Mani Skaria, Ph.D.
Founder & CEO of US Citrus, LLC
Professor Emeritus, Texas A&M University-Kingsville
Orange dog is an enemy of your citrus trees. Some features include:
- Looks ugly, has an appearance of bird poop with creamy white markings
- Foul odor
- Orange dog eats the small leaves of your citrus trees
- Its mother is the giant swallowtail butterfly that lays small eggs on citrus leaves. The egg transforms into the next stage called a caterpillar larva with 1½ to 2-inch size with the above three characteristics.
- The stinking mechanism is the result of a unique defensive tool of this group of insects. When orange dogs are challenged by an enemy (predators -ants, spiders, mantids). The osmeterium is a gland with an ability to protrude as needed. The gland stores pungent chemicals containing hydrocarbons, terpenes, acids, and ester.

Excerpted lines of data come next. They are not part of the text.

(** X11: two calls in the same state that differ in the solvent names only: with
    more names the ligand list is the same, the solvent list grows and the
    receptor list shrinks, each keeping its order. *)
Theorem find_components_more_solvent topology q S1 S2 w r1 w1' r2 w2' :
  find_components topology q S1 w = (Ok r1, w1') →
  find_components topology q S2 w = (Ok r2, w2') →
  S1 ⊆ S2 →
  r1 !!! "ligand" = r2 !!! "ligand" ∧
  (r1 !!! "solvent") `sublist_of` (r2 !!! "solvent") ∧
  (r2 !!! "receptor") `sublist_of` (r1 !!! "receptor").
Proof.
  intros Hrun1 Hrun2 Hsub.
  destruct (proj1 (find_components_Ok _ _ _ _ _ _) Hrun1)
    as (top & w1 & lig & Htop & Hsel & _).
  pose proof (λ i, elem_of_solvent _ _ _ _ _ _ _ _ i Hrun1 Htop) as Hsolvent1.
  pose proof (λ i, elem_of_solvent _ _ _ _ _ _ _ _ i Hrun2 Htop) as Hsolvent2.
  destruct (find_components_lookup _ _ _ _ _ _ _ _ Hrun1 Htop)
    as (Hlig1 & Hsol1 & Hrec1 & _).
  destruct (find_components_lookup _ _ _ _ _ _ _ _ Hrun2 Htop)
    as (Hlig2 & Hsol2 & Hrec2 & _).
  assert (r1 !!! "ligand" = r2 !!! "ligand") as Hlig by congruence.
  split_and!; [done| |].
  - rewrite Hsol1, Hsol2. apply fmap_sublist, filter_sublist_impl.
    intros a _ Ha. by apply Hsub.
  - rewrite Hrec1, Hrec2. apply fmap_sublist, filter_sublist_impl.
    intros a _ [Hl Hs]. rewrite Hlig. split; [done|].
    rewrite Hsolvent1. rewrite Hsolvent2 in Hs.
    intros (b & Hb & Hidx & HS). apply Hs. exists b.
    split_and!; [done..|]. by apply Hsub.
Qed.

(** X12: two calls on the same topology that differ in the query only return the
    same solvent list. *)
Theorem find_components_solvent_query_independent
    topology q1 q2 S w r1 w1' r2 w2' :
  find_components topology q1 S w = (Ok r1, w1') →
  find_components topology q2 S w = (Ok r2, w2') →
  r1 !!! "solvent" = r2 !!! "solvent".
Proof.
  intros Hrun1 Hrun2.
  destruct (proj1 (find_components_Ok _ _ _ _ _ _) Hrun1)
    as (top & w1 & lig & Htop & _ & _).
  destruct (find_components_lookup _ _ _ _ _ _ _ _ Hrun1 Htop)
    as (_ & -> & _ & _).
  by destruct (find_components_lookup _ _ _ _ _ _ _ _ Hrun2 Htop)
    as (_ & -> & _ & _).
Qed.

End more.

(** ** Runs on concrete inputs *)

Module Examples.
Import Reference Systems.

Lemma Forall_elem_of {A} (P : A → Prop) (l : list A) :
  Forall P l → ∀ x, x ∈ l → P x.
Proof. apply Forall_forall. Qed.

Lemma run_LIG :
  find_components_default (MdtrajTopology complex_in_water) "resname LIG" ()
  = (Ok partition_LIG, ()).
Proof. reflexivity. Qed.


Lemma run_none :
  find_components (MdtrajTopology complex_in_water) "none"
    _SOLVENT_RESNAMES ()
  = (Ok partition_none, ()).
Proof. reflexivity. Qed.


Lemma run_invalid_query :
  find_components (MdtrajTopology complex_in_water) "resnam LIG"
    _SOLVENT_RESNAMES ()
  = (Raise (ValueError "invalid selection"), ()).
Proof. reflexivity. Qed.

(** Membership in the name set is exact: [HOH] is a solvent name, [hoh]
    is not, and neither is [WAT]. *)
Lemma HOH_solvent : "HOH" ∈ _SOLVENT_RESNAMES.
Proof. by_evaluation. Qed.

Lemma hoh_not_solvent : "hoh" ∉ _SOLVENT_RESNAMES.
Proof. by_evaluation. Qed.

Lemma WAT_not_solvent : "WAT" ∉ _SOLVENT_RESNAMES.
Proof. by_evaluation. Qed.

Lemma complex_in_water_indices :
  index <$> atoms complex_in_water = [0; 1; 2; 3].
Proof. reflexivity. Qed.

Nature's way of protecting a baby of a butterfly!
Figure showing an adult butterfly, various camouflage stages of orange dog caterpillar, feeding damage and tongue-like osmeterium. Picture source: University of Florida and UCR.
How would you kill your enemy, Orange dog?
They are short-term enemies. Show your biblical tolerance and practice co-existence because, in a short period, they will emerge into a beautiful butterfly. But if the number of enemies is high and the damage exceeds your tolerance level, you may do one of the following:
- a) Squeeze each one or
- b) Collect and place them in a plastic bag and dispose it of
- c) Spray soapy water
- d) If you want to be aggressive, apply some bacterial toxin as a biological control agent. Bacillus thuringiensis is a bacterium, its toxin, the BT-toxin is commonly used as a biological control agent. And it is readily available. Interestingly, this bacterium naturally occurs in the gut of caterpillars.
Remember, the orange dog is an irony. One side is an ugly-looking, stinky, poop-like creature with camouflage and chemicals in its pouch. But one day it transforms into one of the natural beauties – an adult, beautiful, butterfly with a great Latin name, Papilio cresphontes, many looks like Oncidium orchids.